[SOURCE RECORDS — start]

(* ===== verification/Trace.v ===== *)
(** [Monitor::readFile] and [Monitor::readSegTrace] of main.cpp: loading a
    trace file into the monitor's arrays, cutting a segment out of it and
    generating the happened-before pairs of the segment. *)
From S2P Require Import Prelude Text MonitorState.

(** A file system: the contents of every file that can be opened. *)
Abbreviation files := (gmap string string).

(** [ifstream f(name)]; a file that cannot be opened yields no line. *)
Definition read_lines (fs : files) (name : string) : list string :=
  match fs !! name with Some contents => getlines contents | None => [] end.

(** ** [readFile] *)

(** A line that starts a new process: it names a light or a switch. *)
Definition is_header (line : string) : bool :=
  find_sub "light" line || find_sub "switch" line.

Definition readFile_line (line : string) (t : TraceStore) : res TraceStore :=
  if is_header line then Ok (with_numProcess t (numProcess t + 1))
  else
    k ← aget (numEventAll t) (numProcess t);
    counts ← aset (numEventAll t) (numProcess t) (k + 1);
    vals ← aset2 (EValueAll t) (numProcess t) k line;
    Ok (with_all t vals counts).

Definition readFile_store (lines : list string) (t : TraceStore) : res TraceStore :=
  for_in readFile_line lines (with_numProcess t (-1)).

Definition readFile (fs : files) (m : Monitor) : res Monitor :=
  t ← readFile_store (read_lines fs (traceFileName m)) (store m);
  Ok (with_store m t).

(** ** [readSegTrace] *)

(** Body of the copying loop: event [j] of process [i]; [num] numbers the
    events of the segment from 1. *)
Definition copy_event (i j : Z) (s : TraceStore * Z) : res (TraceStore * Z) :=
  let '(t, num) := s in
  k ← aget (numEvent t) i;
  names ← aset2 (EName t) i k (to_string num);
  v ← aget2 (EValueAll t) i j;
  vals ← aset2 (EValue t) i k v;
  counts ← aset (numEvent t) i (k + 1);
  Ok (with_segment t names vals counts, num + 1).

[SOURCE RECORDS — finish]

#### TASK:
Copy out the entire listing above exactly.

#### WRITTEN REPLY:
(* ===== verification/Trace.v ===== *)
(** [Monitor::readFile] and [Monitor::readSegTrace] of main.cpp: loading a
    trace file into the monitor's arrays, cutting a segment out of it and
    generating the happened-before pairs of the segment. *)
From S2P Require Import Prelude Text MonitorState.

(** A file system: the contents of every file that can be opened. *)
Abbreviation files := (gmap string string).

(** [ifstream f(name)]; a file that cannot be opened yields no line. *)
Definition read_lines (fs : files) (name : string) : list string :=
  match fs !! name with Some contents => getlines contents | None => [] end.

(** ** [readFile] *)

(** A line that starts a new process: it names a light or a switch. *)
Definition is_header (line : string) : bool :=
  find_sub "light" line || find_sub "switch" line.

Definition readFile_line (line : string) (t : TraceStore) : res TraceStore :=
  if is_header line then Ok (with_numProcess t (numProcess t + 1))
  else
    k ← aget (numEventAll t) (numProcess t);
    counts ← aset (numEventAll t) (numProcess t) (k + 1);
    vals ← aset2 (EValueAll t) (numProcess t) k line;
    Ok (with_all t vals counts).

Definition readFile_store (lines : list string) (t : TraceStore) : res TraceStore :=
  for_in readFile_line lines (with_numProcess t (-1)).

Definition readFile (fs : files) (m : Monitor) : res Monitor :=
  t ← readFile_store (read_lines fs (traceFileName m)) (store m);
  Ok (with_store m t).

(** ** [readSegTrace] *)

(** Body of the copying loop: event [j] of process [i]; [num] numbers the
    events of the segment from 1. *)
Definition copy_event (i j : Z) (s : TraceStore * Z) : res (TraceStore * Z) :=
  let '(t, num) := s in
  k ← aget (numEvent t) i;
  names ← aset2 (EName t) i k (to_string num);
  v ← aget2 (EValueAll t) i j;
  vals ← aset2 (EValue t) i k v;
  counts ← aset (numEvent t) i (k + 1);
  Ok (with_segment t names vals counts, num + 1).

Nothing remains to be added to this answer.